When she arrived at Carle, Dr. Stratton says, she was surprised to find a lax approach to a fundamental principle of clinical research — informed patient consent. Instead, she said, doctors too often promoted trial treatments as superior to standard approaches, even when there was no supporting evidence.

And she said that Carle’s institutional review board, which is supposed to monitor patient safety and doctors’ ethics, was too deferential to the researchers and failed to keep its own files.

In the audit that led to her showdown meeting with hospital administrators, there were instances of patients’ having received incorrect doses of drugs, while others were given chemotherapy before, rather than after, the required lab tests. And one patient was enrolled in a study despite having an implanted brain device that, according to the audit, should have disqualified him for safety reasons.

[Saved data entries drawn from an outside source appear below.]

(** The whole run from position [size prefix] on a vector that an [int]
    can index. *)
Lemma map_indexed_loop_spec (converter : Item -> Z -> Product) suffix :
  forall prefix result calls,
    JS.size (prefix ++ suffix) <= INT_MAX ->
    JS.map_indexed_loop converter (prefix ++ suffix) (JS.size prefix) result calls =
    Run (prefix ++ suffix)
      (calls ++ enumerate_from (JS.size prefix) suffix)
      (Returns (result ++
                List.map (apply2 converter) (enumerate_from (JS.size prefix) suffix))).
Proof.
  induction suffix as [| item suffix IH]; intros prefix result calls Hsize.
  - rewrite map_indexed_loop_exit.
    + simpl. now rewrite !app_nil_r.
    + pose proof (size_nonneg prefix). rewrite size_app in Hsize.
      pose proof (size_nonneg (@nil Item)). lia.
    + rewrite size_app. unfold JS.size at 2. simpl. lia.
  - pose proof (size_nonneg prefix) as Hp.
    pose proof (size_nonneg suffix) as Hs.
    assert (Hlen : JS.size prefix + 1 + JS.size suffix <= INT_MAX).
    { rewrite size_app in Hsize. unfold JS.size in *. simpl length in Hsize. lia. }
    rewrite (@map_indexed_loop_step _ _ _ item) by (try apply at_app_here; lia).
    assert (Hlt : (JS.size prefix <? INT_MAX) = true) by (apply Z.ltb_lt; lia).
    rewrite Hlt.
    replace (prefix ++ item :: suffix) with ((prefix ++ [item]) ++ suffix)
      by (now rewrite <- app_assoc).
    replace (JS.size prefix + 1) with (JS.size (prefix ++ [item]))
      by (rewrite size_app; reflexivity).
    rewrite IH.
    + rewrite size_app. change (JS.size [item]) with 1.
      simpl. unfold apply2 at 3. simpl. now rewrite <- !app_assoc.
    + rewrite !size_app. change (JS.size [item]) with 1. lia.
Qed.

Lemma filter_indexed_loop_spec (condition : Item -> Z -> bool) suffix :
  forall prefix result calls,
    JS.size (prefix ++ suffix) <= INT_MAX ->
    JS.filter_indexed_loop condition (prefix ++ suffix) (JS.size prefix) result calls =
    Run (prefix ++ suffix)
      (calls ++ enumerate_from (JS.size prefix) suffix)
      (Returns (result ++
                List.map fst (List.filter (apply2 condition)
                                (enumerate_from (JS.size prefix) suffix)))).
Proof.
  induction suffix as [| item suffix IH]; intros prefix result calls Hsize.
  - rewrite filter_indexed_loop_exit.
    + simpl. now rewrite !app_nil_r.
    + pose proof (size_nonneg prefix). rewrite size_app in Hsize.
      pose proof (size_nonneg (@nil Item)). lia.
    + rewrite size_app. unfold JS.size at 2. simpl. lia.
  - pose proof (size_nonneg prefix) as Hp.
    pose proof (size_nonneg suffix) as Hs.
    assert (Hlen : JS.size prefix + 1 + JS.size suffix <= INT_MAX).
    { rewrite size_app in Hsize. unfold JS.size in *. simpl length in Hsize. lia. }
    rewrite (@filter_indexed_loop_step _ _ _ item) by (try apply at_app_here; lia).
    assert (Hlt : (JS.size prefix <? INT_MAX) = true) by (apply Z.ltb_lt; lia).
    rewrite Hlt.
    replace (prefix ++ item :: suffix) with ((prefix ++ [item]) ++ suffix)
      by (now rewrite <- app_assoc).
    replace (JS.size prefix + 1) with (JS.size (prefix ++ [item]))
      by (rewrite size_app; reflexivity).
    rewrite IH.
    + rewrite size_app. change (JS.size [item]) with 1.
      simpl. unfold apply2 at 2. simpl.
      destruct (condition item (JS.size prefix)); simpl;
        now rewrite <- !app_assoc.
    + rewrite !size_app. change (JS.size [item]) with 1. lia.
Qed.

“I can’t stress enough how serious things are over there as far as noncompliance goes,” she wrote in an e-mail message to the hospital chief last November, shortly before she was dismissed.

In a June 9 letter, the federal investigators said they had found evidence of Dr. Rowland’s “interference” with reporting problems to authorities; “continuing noncompliance” with federal research rules set up to protect patients and data; and “systemic problems involving lapses in continuing review of numerous Carle Clinic cancer studies.” The two reports are posted on a federal Web site.

Carle responded in a July 13 letter to a federal official, obtained by The New York Times. Carle argued that the violations were minor, that it was making improvements and that its doctors performed good research. It also said any interference by Dr. Rowland was not intentional.

Whether lapses at Carle were the result of ambitious doctors taking on more work than their local setup could handle, or shortfalls in financing and oversight, may not be known until the federal investigation concludes.

And Carle may prove an exceptional case. After all, most community programs have provided valuable research without running afoul of federal authorities. federal.

But some experts in community medicine say that many of the local programs simply fly under the federal government’s radar. And they contend that some of those clinics lack the support staff, record-keeping systems and institutional oversight of larger centers to assure proper ethics and patient safety in experimental medicine.

“Trouble occurs when institutions dabble,” LaDale K. George, a Chicago lawyer who has advised dozens of community hospitals performing clinical research, said in an interview. “Well-run, organized, clearly designed, this is an activity that has manageable human risk and minimal compliance risk. Disorganized, decentralized — you have significant risk.”